Editorial: La alegría
Somos cada vez más reacios a aceptar generalizaciones y etiquetas relacionadas con las personas con síndrome de Down. Y con toda razón. Porque somos cada vez más conscientes de la individualidad de cada individuo, de la singularidad de sus cualidades y sus limitaciones. Pese a ello, así como hay rasgos físicos que permiten identificarlas con cierta seguridad ―aun contando con evidentes diferencias personales entre cada una―, el trato diario nos induce a aceptar que muestran otros rasgos más íntimos que brotan en ellos de forma espontánea con inusitada presencia. Basta observar la sonrisa que con frecuencia culmina en la risa y en la carcajada; el placer que manifiestan, a veces de forma exagerada, en los encuentros; la rapidez con que se incorporan a situaciones marcadas por la música o el baile; las patentes muestras de satisfacción y de respuesta agradecida, y hasta exagerada, ante el aplauso. Quizá se pudiera resumir todo ello aceptando que poseen una innata tendencia a la alegría y a manifestarla sin inhibiciones. Miles de fotos, vídeos, películas inundan las redes sociales para mostrar todas estas expresiones.
El caso es que el curso de su vida no carece de contrariedades, tanto más impactantes cuanto más conscientes van siendo de su propia identidad y van consiguiendo mayor capacidad de reflexión y análisis. Con frecuencia han de sufrir y superar procesos patológicos con todas sus consecuencias (exploraciones, ingresos hospitalarios, terapias molestas); comprueban las dificultades que tienen para comunicarse de una manera inmediata y fluida; observan el esfuerzo que han de hacer para avanzar en el conocimiento y el aprendizaje; son mudos testigos de que la diferencia les señala y, con demasiada frecuencia, los segrega.

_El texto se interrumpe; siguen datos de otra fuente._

(** [main] (250-287): [State::new] on the window's inner size, then the
    event loop over the window [window_id]. *)
Definition main (window_id : nat) (window_size : PhysicalSize)
           (evs : list (Event * result unit SurfaceError)) : State * list Effect :=
  let '(s0, fx0) := state_new window_size in
  let '(s, fx) := run_until_exit window_id s0 false evs in
  (s, fx0 ++ fx).

(** The states the application can be in, for window [window_id]
    opened at size [window_size]. *)
Inductive reachable (window_id : nat) (window_size : PhysicalSize) : State -> Prop :=
| reachable_new : reachable window_id window_size (state_new window_size).1
| reachable_step s acquire ev :
    reachable window_id window_size s ->
    reachable window_id window_size (handle_event window_id s acquire ev).1.

(** The configuration invariant: the surface is configured at the
    current size. *)
Definition config_matches (s : State) : Prop :=
  cfg_width (config s) = width (size s) /\ cfg_height (config s) = height (size s).

Definition positive_size (sz : PhysicalSize) : Prop := 0 < width sz /\ 0 < height sz.

(** ** Abstract specification of the window handling

    What the example promises about its surface: it is configured at the
    last positive size the window reported; every other event leaves the
    size alone. *)
Definition abstract_step (window_id : nat) (sz : PhysicalSize) (ev : Event) : PhysicalSize :=
  match ev with
  | WindowEventFor wid (Resized new_size) =>
      if bool_decide (wid = window_id) && (0 <? width new_size) && (0 <? height new_size)
      then new_size else sz
  | _ => sz
  end.

Definition abstract_run (window_id : nat) (sz : PhysicalSize)
           (evs : list (Event * result unit SurfaceError)) : PhysicalSize :=
  fold_left (abstract_step window_id) (map fst evs) sz.

(** ** Lemmas on one call *)

Lemma resize_config_matches s sz : config_matches s -> config_matches (resize s sz).1.
Proof. unfold resize. by destruct (_ && _). Qed.

Lemma resize_positive s sz :
  positive_size (size s) -> positive_size (size (resize s sz).1).
Proof.
  unfold resize, positive_size. destruct (_ && _) eqn:E; [|done].
  apply andb_prop in E as [?%Nat.ltb_lt ?%Nat.ltb_lt]. done.
Qed.

Lemma resize_configure s sz c :
  Configure c ∈ (resize s sz).2 -> 0 < cfg_width c /\ 0 < cfg_height c.
Proof.
  unfold resize. destruct (_ && _) eqn:E; cbn; [|by intros ?%elem_of_nil].
  apply andb_prop in E as [?%Nat.ltb_lt ?%Nat.ltb_lt].
  by intros [= ->]%list_elem_of_singleton.
Qed.

Lemma handle_event_cases window_id s acquire ev :
  handle_event window_id s acquire ev = (s, []) \/
  handle_event window_id s acquire ev = (s, [Exit]) \/
  (exists sz, handle_event window_id s acquire ev =
              ((resize s sz).1, (resize s sz).2 ++ [RequestRedraw])) \/
  handle_event window_id s acquire ev =
    ((redraw_outcome s acquire).1, (redraw_outcome s acquire).2 ++ [RequestRedraw]) \/
  handle_event window_id s acquire ev = (s, [RequestRedraw]).
Proof.
  destruct ev as [wid event| | |]; cbn; [|auto..]. case_decide; [|auto].
  destruct event as [| sz | | |]; [auto| |auto| |auto].
  - right; right; left. exists sz. by destruct (resize s sz).
  - right; right; right; left. by destruct (redraw_outcome s acquire).
Qed.

Lemma redraw_outcome_state s acquire :
  (redraw_outcome s acquire).1 = s \/ (redraw_outcome s acquire).1 = (resize s (size s)).1.
Proof. unfold redraw_outcome. destruct acquire as [[]|[]]; cbn; auto. Qed.

Lemma redraw_outcome_configure s acquire c :
  Configure c ∈ (redraw_outcome s acquire).2 -> 0 < cfg_width c /\ 0 < cfg_height c.
Proof.
  unfold redraw_outcome. destruct acquire as [[]|[]]; cbn; try apply resize_configure;
    rewrite ?elem_of_cons, ?elem_of_nil; naive_solver.
Qed.

Lemma handle_event_config_matches window_id s acquire ev :
  config_matches s -> config_matches (handle_event window_id s acquire ev).1.
Proof.
  intros Hs.
  destruct (handle_event_cases window_id s acquire ev) as [E|[E|[[sz E]|[E|E]]]];
    rewrite E; cbn; auto using resize_config_matches.
  destruct (redraw_outcome_state s acquire) as [->| ->]; auto using resize_config_matches.
Qed.

Lemma handle_event_positive window_id s acquire ev :
  positive_size (size s) -> positive_size (size (handle_event window_id s acquire ev).1).
Proof.
  intros Hs.
  destruct (handle_event_cases window_id s acquire ev) as [E|[E|[[sz E]|[E|E]]]];
    rewrite E; cbn; auto using resize_positive.
  destruct (redraw_outcome_state s acquire) as [->| ->]; auto using resize_positive.
Qed.

Lemma run_events_state window_id s evs (P : State -> Prop) :
  (forall s acquire ev, P s -> P (handle_event window_id s acquire ev).1) ->
  P s -> P (run_events window_id s evs).1.
Proof.
  intros Hstep. revert s. induction evs as [|[ev acquire] evs IH]; intros s Hs; cbn; [done|].
  destruct (handle_event _ _ _ _) as [s1 fx1] eqn:E1.
  destruct (run_events _ s1 _) as [s2 fx2] eqn:E2. cbn.
  change s2 with (s2, fx2).1. rewrite <-E2. apply IH.
  change s1 with (s1, fx1).1. rewrite <-E1. by apply Hstep.
Qed.

Lemma run_events_cons window_id s ev acquire evs :
  (run_events window_id s ((ev, acquire) :: evs)).1 =
  (run_events window_id (handle_event window_id s acquire ev).1 evs).1.
Proof.
  change (run_events window_id s ((ev, acquire) :: evs)) with
    (let '(s1, fx1) := handle_event window_id s acquire ev in
     let '(s2, fx2) := run_events window_id s1 evs in (s2, fx1 ++ fx2)).
  destruct (handle_event _ _ _ _) as [s1 fx1]. change ((s1, fx1).1) with s1.
  by destruct (run_events window_id s1 evs).
Qed.

Lemma resize_same_size s : (size (resize s (size s)).1) = size s.
Proof. unfold resize. by destruct (_ && _). Qed.

(** One step of the handler moves the size as the abstract step does. *)
Lemma handle_event_abstract window_id s acquire ev :
  size (handle_event window_id s acquire ev).1 = abstract_step window_id (size s) ev.
Proof.
  destruct ev as [wid event| | |]; [|done..]. unfold handle_event, abstract_step.
  case_decide as Hw.
  - rewrite bool_decide_true by done. destruct event as [|sz| | |]; try done.
    + unfold resize. by destruct (_ && _).
    + destruct (redraw_outcome s acquire) as [s' fx] eqn:E. cbn.
      destruct (redraw_outcome_state s acquire) as [Hs|Hs]; rewrite E in Hs; cbn in Hs;
        [by subst|by rewrite Hs, resize_same_size].
  - rewrite bool_decide_false by done. by destruct event.
Qed.

Lemma handle_event_configure window_id s acquire ev c :
  Configure c ∈ (handle_event window_id s acquire ev).2 -> 0 < cfg_width c /\ 0 < cfg_height c.
Proof.
  intros Hc.
  destruct (handle_event_cases window_id s acquire ev) as [E|[E|[[sz E]|[E|E]]]];
    rewrite E in Hc; cbn in Hc; rewrite ?elem_of_app, ?elem_of_cons, ?elem_of_nil in Hc;
    destruct_or? Hc; try discriminate; eauto using resize_configure, redraw_outcome_configure.
Qed.

Lemma resize_no_exit s sz : Exit ∉ (resize s sz).2.
Proof. unfold resize. destruct (_ && _); cbn; [intros [=]%list_elem_of_singleton|set_solver]. Qed.

(** When the handler calls [target.exit()], that is its last call but
    for the redraw request that ends the closure. *)
Lemma handle_event_exit window_id s acquire ev :
  Exit ∈ (handle_event window_id s acquire ev).2 ->
  exists pre post, (handle_event window_id s acquire ev).2 = pre ++ Exit :: post /\
                   Forall (fun e => e = RequestRedraw) post.
Proof.
  destruct (handle_event_cases window_id s acquire ev) as [E|[E|[[sz E]|[E|E]]]]; rewrite E; cbn.
  - set_solver.
  - intros _. by exists [], [].
  - rewrite elem_of_app, list_elem_of_singleton. intros [H|[=]]. by apply resize_no_exit in H.
  - unfold redraw_outcome. destruct acquire as [[]|[]]; cbn.
    4: rewrite elem_of_app, list_elem_of_singleton; intros [H|[=]]; by apply resize_no_exit in H.
    4: intros _; exists [], [RequestRedraw]; by repeat constructor.
    all: rewrite ?elem_of_cons, ?elem_of_nil; intros H; by destruct_or! H.
  - set_solver.
Qed.

Lemma run_until_exit_cons window_id s exiting ev acquire evs :
  run_until_exit window_id s exiting ((ev, acquire) :: evs) =
  let '(s1, fx1) := handle_event window_id s acquire ev in
  let exiting1 := exiting || bool_decide (Exit ∈ fx1) in
  if exiting1 && bool_decide (ev = AboutToWait) then
    ((handle_event window_id s1 acquire LoopExiting).1, fx1 ++ (handle_event window_id s1 acquire LoopExiting).2)
  else ((run_until_exit window_id s1 exiting1 evs).1, fx1 ++ (run_until_exit window_id s1 exiting1 evs).2).
Proof.
  cbn. destruct (handle_event window_id s acquire ev) as [s1 fx1]. destruct (_ && _).
  - by destruct (handle_event window_id s1 acquire LoopExiting).
  - by destruct (run_until_exit window_id s1 _ evs).
Qed.

Lemma run_until_exit_configure window_id s exiting evs c :
  Configure c ∈ (run_until_exit window_id s exiting evs).2 -> 0 < cfg_width c /\ 0 < cfg_height c.
Proof.
  induction evs as [|[ev acquire] evs IH] in s, exiting |- *; [cbn; set_solver|].
  rewrite run_until_exit_cons.
  pose proof (handle_event_configure window_id s acquire ev c) as Hc.
  destruct (handle_event window_id s acquire ev) as [s1 fx1] eqn:E1. cbn zeta.
  destruct (_ && _); cbn [snd]; rewrite elem_of_app; intros [H|H]; [by apply Hc| |by apply Hc|by apply IH in H].
  pose proof (handle_event_configure window_id s1 acquire LoopExiting c) as Hl. cbn in Hl, H. set_solver.
Qed.


(** ** Invariants of the application *)

(** a window opened at a positive size keeps a positive size: the
    guard of [resize] drops the zero sizes a minimised window reports. *)
Theorem reachable_positive_size window_id window_size s :
  positive_size window_size -> reachable window_id window_size s -> positive_size (size s).
Proof.
  intros Hpos. induction 1; [done|]. by apply handle_event_positive.
Qed.

(** C25: after any sequence of events, whatever the outcomes of the
    texture acquisitions, the surface is configured at the current size
    and the size stays positive when the window was opened at a
    positive size. *)
Theorem run_events_invariant window_id window_size evs :
  let s := (run_events window_id (state_new window_size).1 evs).1 in
  config_matches s /\ (positive_size window_size -> positive_size (size s)).
Proof.
  split.
  - apply run_events_state; [apply handle_event_config_matches|done].
  - intros Hpos. apply (run_events_state _ _ _ (fun s => positive_size (size s)));
      [apply handle_event_positive|done].
Qed.

(** C29: every event of the window other than [CloseRequested] and
    [ScaleFactorChanged] ends with a redraw request, so the example
    renders continuously. *)
Theorem handle_event_requests_redraw window_id s acquire event :
  event <> CloseRequested -> event <> ScaleFactorChanged ->
  exists fx, (handle_event window_id s acquire (WindowEventFor window_id event)).2 =
             fx ++ [RequestRedraw].
Proof.
  intros H1 H2. cbn. rewrite decide_True by done.
  destruct event; try congruence.
  - destruct (resize s physical_size); eauto.
  - destruct (redraw_outcome s acquire); eauto.
  - by exists [].
Qed.

(** a lost surface is reconfigured at the current size, and the
    state, whose configuration already matches, is unchanged. *)
Theorem handle_event_surface_lost window_id s :
  config_matches s -> positive_size (size s) ->
  handle_event window_id s (Err Lost) (WindowEventFor window_id RedrawRequested) =
  (s, [Configure (config s); RequestRedraw]).
Proof.
  destruct s as [[w h] [cw ch]]. unfold config_matches, positive_size. cbn.
  intros [-> ->] [Hw Hh]. destruct w, h; [lia..|]. by rewrite decide_True.
Qed.

(** C27: from a window opened at a positive size, the whole program
    ([State::new] and the event loop) only ever configures the surface
    with a positive width and height. *)
Theorem main_configure_positive window_id window_size evs c :
  positive_size window_size -> Configure c ∈ (main window_id window_size evs).2 ->
  0 < cfg_width c /\ 0 < cfg_height c.
Proof.
  intros [Hw Hh]. unfold main. cbn [state_new].
  destruct (run_until_exit _ _ _) as [s fx] eqn:E. cbn.
  rewrite elem_of_cons. intros [[= ->]|H]; [done|].
  eapply (run_until_exit_configure window_id _ false evs). rewrite E. exact H.
Qed.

¿Podríamos hablar de dos potencias o fuerzas contrapuestas: su disposición natural a expresar su alegría frente a las realidades adversas que la frenan? Y si así fuera, ¿cómo conseguir que prevalezca la primera fuerza pese a la presencia insoslayable de la segunda? Es decir, lograr que el espíritu animoso y alegre predomine a lo largo de las diferentes etapas de la vida ―cada una con sus propias exigencias y características―, y se sobreponga a las dificultades propias y ajenas. Nos topamos, una vez más, con la necesidad de armonizar las fuerzas.
La persona con síndrome de Down debe:
- saber quién es y cómo es: su identidad
- sentir plenamente a su alrededor y en toda circunstancia que su existencia es fuente de alegría: es tarea nuestra
- ser dotada, mediante la educación, de conocimientos que, incrementando sus propias capacidades, le ayuden a reflexionar, aceptarse y desarrollar sus cualidades
- tener oportunidades para disfrutar de su alegría y transmitirla a su alrededor
Es preciso, por nuestra parte, que sepamos canalizar esa alegría. Que no se quede en meras expresiones lúdicas sino que también se interiorice y se convierta en la savia que nutre sus diversas actividades. Cultivar la alegría no está reñido con la exigencia de promover el conocimiento: conocimientos que enriquezcan su personalidad, incrementen su capacidad para la información, hagan progresar su capacidad reflexiva, permitan acceder a niveles cada vez más elevados en su convivencia ciudadana, en su trabajo, en su tiempo de ocio, en sus relaciones.
Cultivar la personalidad marcada por la alegría es el mejor antídoto frente a la adversidad, a la posibilidad del decaimiento, o al fantasma acechante de la depresión. Es el mejor modo de desarrollar la necesaria resiliencia.